(Records contained in a dataset)
-- -- --
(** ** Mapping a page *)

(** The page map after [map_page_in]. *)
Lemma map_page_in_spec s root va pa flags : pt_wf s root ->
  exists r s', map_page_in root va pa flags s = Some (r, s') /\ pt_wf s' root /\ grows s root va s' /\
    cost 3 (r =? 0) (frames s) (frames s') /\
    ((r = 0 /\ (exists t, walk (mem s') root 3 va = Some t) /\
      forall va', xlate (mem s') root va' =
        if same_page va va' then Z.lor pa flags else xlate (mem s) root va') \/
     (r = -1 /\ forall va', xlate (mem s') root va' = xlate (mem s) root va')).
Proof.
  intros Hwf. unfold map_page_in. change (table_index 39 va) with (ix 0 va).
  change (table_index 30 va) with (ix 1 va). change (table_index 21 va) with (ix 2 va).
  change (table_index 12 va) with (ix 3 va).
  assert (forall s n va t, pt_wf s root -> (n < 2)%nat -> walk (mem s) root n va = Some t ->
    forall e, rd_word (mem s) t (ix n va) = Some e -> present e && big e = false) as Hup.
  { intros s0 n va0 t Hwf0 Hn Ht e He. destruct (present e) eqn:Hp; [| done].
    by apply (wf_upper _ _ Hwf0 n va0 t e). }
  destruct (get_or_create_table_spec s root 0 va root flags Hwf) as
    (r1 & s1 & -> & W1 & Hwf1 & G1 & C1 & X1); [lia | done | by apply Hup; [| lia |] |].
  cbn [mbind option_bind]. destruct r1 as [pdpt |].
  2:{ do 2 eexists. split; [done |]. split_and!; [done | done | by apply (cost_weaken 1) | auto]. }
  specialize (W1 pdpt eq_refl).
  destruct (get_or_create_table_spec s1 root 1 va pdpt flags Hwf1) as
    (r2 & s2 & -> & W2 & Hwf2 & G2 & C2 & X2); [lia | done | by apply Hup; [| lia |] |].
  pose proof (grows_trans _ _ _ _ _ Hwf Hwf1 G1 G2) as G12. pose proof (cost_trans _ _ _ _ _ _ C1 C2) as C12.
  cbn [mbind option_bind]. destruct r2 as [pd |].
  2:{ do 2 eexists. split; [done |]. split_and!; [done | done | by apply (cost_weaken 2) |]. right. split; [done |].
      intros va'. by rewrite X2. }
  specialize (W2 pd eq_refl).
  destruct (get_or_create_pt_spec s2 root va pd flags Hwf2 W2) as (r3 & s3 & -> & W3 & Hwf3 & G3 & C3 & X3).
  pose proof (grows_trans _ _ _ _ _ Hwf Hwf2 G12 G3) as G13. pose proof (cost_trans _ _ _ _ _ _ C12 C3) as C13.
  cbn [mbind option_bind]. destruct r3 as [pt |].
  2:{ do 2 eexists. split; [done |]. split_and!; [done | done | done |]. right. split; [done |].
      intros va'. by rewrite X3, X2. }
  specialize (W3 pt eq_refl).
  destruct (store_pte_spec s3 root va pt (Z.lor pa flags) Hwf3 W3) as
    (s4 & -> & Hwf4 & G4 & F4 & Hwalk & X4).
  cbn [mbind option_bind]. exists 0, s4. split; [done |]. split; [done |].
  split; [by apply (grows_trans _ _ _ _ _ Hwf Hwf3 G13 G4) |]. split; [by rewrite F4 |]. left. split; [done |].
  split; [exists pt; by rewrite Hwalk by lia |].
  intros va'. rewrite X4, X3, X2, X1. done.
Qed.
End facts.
-- -- --
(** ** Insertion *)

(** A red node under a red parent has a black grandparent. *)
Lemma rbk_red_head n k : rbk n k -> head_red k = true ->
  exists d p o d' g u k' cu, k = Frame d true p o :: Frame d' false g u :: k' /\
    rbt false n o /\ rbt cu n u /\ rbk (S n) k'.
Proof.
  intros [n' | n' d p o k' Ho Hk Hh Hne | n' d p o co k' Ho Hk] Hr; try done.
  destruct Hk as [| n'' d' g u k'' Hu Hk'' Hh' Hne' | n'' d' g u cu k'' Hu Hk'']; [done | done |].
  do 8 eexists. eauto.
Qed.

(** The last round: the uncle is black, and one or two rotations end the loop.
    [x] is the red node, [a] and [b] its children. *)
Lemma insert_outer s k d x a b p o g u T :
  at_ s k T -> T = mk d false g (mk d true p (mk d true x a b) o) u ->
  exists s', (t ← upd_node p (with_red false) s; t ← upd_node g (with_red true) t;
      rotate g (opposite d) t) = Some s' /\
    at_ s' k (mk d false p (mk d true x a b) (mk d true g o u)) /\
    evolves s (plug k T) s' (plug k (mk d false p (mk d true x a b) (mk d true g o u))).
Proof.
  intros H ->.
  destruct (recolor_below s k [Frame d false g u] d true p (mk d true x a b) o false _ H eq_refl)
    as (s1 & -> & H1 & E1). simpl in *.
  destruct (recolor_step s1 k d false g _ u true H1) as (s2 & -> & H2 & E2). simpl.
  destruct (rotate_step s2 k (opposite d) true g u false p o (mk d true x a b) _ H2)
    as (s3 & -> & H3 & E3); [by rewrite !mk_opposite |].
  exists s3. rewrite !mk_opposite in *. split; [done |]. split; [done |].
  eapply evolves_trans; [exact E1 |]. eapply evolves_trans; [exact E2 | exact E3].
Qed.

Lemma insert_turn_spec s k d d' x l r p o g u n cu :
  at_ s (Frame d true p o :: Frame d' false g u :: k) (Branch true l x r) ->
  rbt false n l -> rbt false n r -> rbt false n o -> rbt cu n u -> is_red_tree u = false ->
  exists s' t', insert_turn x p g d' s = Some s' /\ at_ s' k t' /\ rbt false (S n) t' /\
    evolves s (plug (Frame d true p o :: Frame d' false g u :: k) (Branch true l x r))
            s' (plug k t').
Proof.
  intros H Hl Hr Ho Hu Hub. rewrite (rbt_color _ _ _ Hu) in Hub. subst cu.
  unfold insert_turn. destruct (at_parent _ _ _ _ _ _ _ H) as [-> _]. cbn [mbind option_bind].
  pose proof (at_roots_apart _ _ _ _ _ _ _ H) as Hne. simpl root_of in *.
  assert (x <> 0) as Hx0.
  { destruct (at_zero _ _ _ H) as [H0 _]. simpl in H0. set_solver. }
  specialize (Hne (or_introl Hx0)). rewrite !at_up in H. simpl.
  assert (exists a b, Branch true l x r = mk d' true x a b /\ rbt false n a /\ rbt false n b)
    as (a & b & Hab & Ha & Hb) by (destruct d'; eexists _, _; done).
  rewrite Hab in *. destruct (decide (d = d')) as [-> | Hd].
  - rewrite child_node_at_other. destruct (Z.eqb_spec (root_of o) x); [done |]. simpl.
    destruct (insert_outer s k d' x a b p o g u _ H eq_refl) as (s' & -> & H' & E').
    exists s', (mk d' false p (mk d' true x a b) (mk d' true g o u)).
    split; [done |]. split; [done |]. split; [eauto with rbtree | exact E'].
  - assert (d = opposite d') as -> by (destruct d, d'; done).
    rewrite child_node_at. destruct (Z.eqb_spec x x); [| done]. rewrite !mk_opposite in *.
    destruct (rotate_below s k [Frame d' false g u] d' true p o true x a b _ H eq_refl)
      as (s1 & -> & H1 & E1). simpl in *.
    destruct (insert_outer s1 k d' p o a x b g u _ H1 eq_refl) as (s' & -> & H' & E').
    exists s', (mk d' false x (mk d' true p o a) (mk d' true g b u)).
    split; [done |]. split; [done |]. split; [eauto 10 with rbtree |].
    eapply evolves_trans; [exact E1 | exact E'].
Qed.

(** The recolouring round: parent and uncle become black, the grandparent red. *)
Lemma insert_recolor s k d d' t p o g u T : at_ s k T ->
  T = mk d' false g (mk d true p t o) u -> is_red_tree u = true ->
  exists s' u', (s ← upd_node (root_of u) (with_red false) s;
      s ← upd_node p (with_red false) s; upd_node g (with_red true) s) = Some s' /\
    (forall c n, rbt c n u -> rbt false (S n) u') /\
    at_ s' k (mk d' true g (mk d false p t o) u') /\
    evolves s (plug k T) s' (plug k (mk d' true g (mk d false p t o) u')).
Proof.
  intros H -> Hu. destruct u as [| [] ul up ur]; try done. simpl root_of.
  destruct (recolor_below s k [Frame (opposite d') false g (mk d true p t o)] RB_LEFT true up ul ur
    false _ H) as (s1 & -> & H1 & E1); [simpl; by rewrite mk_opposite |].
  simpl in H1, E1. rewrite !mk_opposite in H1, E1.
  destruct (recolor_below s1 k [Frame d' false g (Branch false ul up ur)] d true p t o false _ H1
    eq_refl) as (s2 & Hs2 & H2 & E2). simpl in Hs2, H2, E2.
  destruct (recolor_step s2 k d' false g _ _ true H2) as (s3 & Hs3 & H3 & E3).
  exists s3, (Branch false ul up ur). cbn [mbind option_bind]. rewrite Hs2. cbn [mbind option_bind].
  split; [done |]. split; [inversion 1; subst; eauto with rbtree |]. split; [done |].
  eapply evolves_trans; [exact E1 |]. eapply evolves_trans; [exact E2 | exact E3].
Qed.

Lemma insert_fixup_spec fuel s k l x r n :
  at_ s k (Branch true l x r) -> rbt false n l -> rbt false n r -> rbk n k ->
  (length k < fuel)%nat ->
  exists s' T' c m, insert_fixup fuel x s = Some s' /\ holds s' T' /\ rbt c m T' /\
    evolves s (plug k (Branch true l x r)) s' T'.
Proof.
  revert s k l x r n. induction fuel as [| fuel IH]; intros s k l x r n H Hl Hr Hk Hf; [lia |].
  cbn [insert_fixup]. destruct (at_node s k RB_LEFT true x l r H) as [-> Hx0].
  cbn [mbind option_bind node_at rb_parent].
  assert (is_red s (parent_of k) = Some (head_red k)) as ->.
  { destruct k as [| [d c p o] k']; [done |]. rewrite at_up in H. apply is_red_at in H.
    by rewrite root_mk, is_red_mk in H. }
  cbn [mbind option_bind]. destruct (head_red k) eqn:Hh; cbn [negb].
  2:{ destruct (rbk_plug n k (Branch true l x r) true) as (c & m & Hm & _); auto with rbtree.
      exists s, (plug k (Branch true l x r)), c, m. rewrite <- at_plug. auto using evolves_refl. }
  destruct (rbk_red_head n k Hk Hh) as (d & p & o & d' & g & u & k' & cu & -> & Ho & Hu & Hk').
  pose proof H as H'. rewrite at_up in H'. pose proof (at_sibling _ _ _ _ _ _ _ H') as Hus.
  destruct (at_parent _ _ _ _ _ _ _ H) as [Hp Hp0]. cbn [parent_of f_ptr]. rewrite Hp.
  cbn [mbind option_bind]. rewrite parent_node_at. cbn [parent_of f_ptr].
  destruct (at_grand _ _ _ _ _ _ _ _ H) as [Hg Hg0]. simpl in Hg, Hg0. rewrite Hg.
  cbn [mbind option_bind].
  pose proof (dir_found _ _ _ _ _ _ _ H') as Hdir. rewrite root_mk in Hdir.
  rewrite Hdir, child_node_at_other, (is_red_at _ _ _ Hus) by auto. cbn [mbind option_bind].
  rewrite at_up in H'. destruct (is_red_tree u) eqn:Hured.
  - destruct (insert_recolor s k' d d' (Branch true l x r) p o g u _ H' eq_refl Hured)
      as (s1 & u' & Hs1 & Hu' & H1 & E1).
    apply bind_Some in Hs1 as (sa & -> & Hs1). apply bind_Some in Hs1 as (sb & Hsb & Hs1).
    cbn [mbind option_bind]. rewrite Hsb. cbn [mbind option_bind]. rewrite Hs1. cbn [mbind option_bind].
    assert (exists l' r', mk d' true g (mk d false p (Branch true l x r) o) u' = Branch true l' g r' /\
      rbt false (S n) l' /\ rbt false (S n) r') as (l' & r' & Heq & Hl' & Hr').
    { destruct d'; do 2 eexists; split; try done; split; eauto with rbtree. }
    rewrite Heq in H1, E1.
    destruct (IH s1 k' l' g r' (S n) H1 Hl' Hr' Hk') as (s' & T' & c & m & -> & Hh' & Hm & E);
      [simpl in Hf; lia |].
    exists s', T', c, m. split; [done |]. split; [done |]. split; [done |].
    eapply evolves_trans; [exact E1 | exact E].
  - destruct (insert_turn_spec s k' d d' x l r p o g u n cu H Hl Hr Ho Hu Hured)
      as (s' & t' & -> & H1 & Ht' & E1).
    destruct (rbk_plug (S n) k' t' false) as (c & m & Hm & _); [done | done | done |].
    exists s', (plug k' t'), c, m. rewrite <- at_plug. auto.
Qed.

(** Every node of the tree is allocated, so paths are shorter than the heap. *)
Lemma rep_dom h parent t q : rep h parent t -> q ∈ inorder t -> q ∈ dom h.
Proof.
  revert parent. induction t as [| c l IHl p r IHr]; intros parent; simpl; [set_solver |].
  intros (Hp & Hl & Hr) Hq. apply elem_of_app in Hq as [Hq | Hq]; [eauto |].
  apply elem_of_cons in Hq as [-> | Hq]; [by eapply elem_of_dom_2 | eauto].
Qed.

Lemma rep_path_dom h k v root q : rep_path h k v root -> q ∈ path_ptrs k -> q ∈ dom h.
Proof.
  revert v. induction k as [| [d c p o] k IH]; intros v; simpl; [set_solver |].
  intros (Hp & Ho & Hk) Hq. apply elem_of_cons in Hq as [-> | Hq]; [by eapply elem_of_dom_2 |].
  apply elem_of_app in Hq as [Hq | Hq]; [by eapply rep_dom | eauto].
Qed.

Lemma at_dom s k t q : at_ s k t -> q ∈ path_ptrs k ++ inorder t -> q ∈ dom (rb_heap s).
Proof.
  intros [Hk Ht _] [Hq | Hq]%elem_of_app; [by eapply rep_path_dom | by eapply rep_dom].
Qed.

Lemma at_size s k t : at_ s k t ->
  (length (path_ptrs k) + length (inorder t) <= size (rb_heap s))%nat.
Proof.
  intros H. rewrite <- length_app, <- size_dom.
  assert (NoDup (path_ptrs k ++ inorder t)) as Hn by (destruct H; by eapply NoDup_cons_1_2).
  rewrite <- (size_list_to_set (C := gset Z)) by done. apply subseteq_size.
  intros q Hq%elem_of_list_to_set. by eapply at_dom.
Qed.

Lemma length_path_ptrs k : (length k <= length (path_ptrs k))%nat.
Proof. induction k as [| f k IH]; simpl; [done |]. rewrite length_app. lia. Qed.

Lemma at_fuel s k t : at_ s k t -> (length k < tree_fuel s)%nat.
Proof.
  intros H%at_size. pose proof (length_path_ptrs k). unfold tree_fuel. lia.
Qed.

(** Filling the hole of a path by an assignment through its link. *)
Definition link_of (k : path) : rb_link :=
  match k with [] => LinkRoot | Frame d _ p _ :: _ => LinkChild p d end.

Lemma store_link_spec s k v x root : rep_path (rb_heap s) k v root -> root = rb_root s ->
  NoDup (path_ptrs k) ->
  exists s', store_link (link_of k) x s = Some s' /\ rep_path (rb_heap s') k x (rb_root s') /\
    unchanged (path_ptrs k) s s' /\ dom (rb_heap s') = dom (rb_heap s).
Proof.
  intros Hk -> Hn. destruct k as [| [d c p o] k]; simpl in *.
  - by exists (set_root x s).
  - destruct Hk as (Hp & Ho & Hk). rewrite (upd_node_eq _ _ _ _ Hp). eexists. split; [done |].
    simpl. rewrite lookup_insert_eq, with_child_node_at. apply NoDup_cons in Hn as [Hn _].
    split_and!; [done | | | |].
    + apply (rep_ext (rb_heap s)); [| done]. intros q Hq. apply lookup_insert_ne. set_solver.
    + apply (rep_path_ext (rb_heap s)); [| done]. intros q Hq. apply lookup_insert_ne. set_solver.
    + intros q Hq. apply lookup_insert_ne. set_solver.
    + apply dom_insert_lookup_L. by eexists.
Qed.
-- -- --
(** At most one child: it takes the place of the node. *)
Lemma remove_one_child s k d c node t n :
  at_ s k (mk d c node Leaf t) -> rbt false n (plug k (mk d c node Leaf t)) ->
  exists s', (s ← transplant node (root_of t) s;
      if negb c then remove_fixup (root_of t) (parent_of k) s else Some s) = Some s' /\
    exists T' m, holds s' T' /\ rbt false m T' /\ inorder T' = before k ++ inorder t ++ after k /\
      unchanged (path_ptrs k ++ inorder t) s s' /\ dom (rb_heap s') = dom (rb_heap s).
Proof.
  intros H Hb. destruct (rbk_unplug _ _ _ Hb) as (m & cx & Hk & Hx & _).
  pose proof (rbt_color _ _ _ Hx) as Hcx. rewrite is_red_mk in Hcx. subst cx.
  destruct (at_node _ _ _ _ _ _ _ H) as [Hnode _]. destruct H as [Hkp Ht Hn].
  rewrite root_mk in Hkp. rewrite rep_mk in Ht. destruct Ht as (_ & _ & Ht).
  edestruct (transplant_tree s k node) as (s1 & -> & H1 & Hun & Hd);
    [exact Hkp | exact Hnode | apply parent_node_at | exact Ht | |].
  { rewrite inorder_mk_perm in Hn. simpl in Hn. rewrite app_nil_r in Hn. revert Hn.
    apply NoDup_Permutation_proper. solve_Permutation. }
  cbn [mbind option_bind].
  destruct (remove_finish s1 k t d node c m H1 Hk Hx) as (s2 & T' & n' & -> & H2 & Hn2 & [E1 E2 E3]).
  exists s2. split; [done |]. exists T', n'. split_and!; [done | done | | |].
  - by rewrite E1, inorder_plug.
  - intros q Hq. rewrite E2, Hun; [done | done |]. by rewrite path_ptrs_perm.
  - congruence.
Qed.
-- -- --
• Your instructions
Would you retype exactly the lines above, from the line with "Lemma insert_turn_spec s" to the line with "rewrite Hab in", with both end lines kept and nothing more?

• Written solution
Lemma insert_turn_spec s k d d' x l r p o g u n cu :
  at_ s (Frame d true p o :: Frame d' false g u :: k) (Branch true l x r) ->
  rbt false n l -> rbt false n r -> rbt false n o -> rbt cu n u -> is_red_tree u = false ->
  exists s' t', insert_turn x p g d' s = Some s' /\ at_ s' k t' /\ rbt false (S n) t' /\
    evolves s (plug (Frame d true p o :: Frame d' false g u :: k) (Branch true l x r))
            s' (plug k t').
Proof.
  intros H Hl Hr Ho Hu Hub. rewrite (rbt_color _ _ _ Hu) in Hub. subst cu.
  unfold insert_turn. destruct (at_parent _ _ _ _ _ _ _ H) as [-> _]. cbn [mbind option_bind].
  pose proof (at_roots_apart _ _ _ _ _ _ _ H) as Hne. simpl root_of in *.
  assert (x <> 0) as Hx0.
  { destruct (at_zero _ _ _ H) as [H0 _]. simpl in H0. set_solver. }
  specialize (Hne (or_introl Hx0)). rewrite !at_up in H. simpl.
  assert (exists a b, Branch true l x r = mk d' true x a b /\ rbt false n a /\ rbt false n b)
    as (a & b & Hab & Ha & Hb) by (destruct d'; eexists _, _; done).
  rewrite Hab in *. destruct (decide (d = d')) as [-> | Hd].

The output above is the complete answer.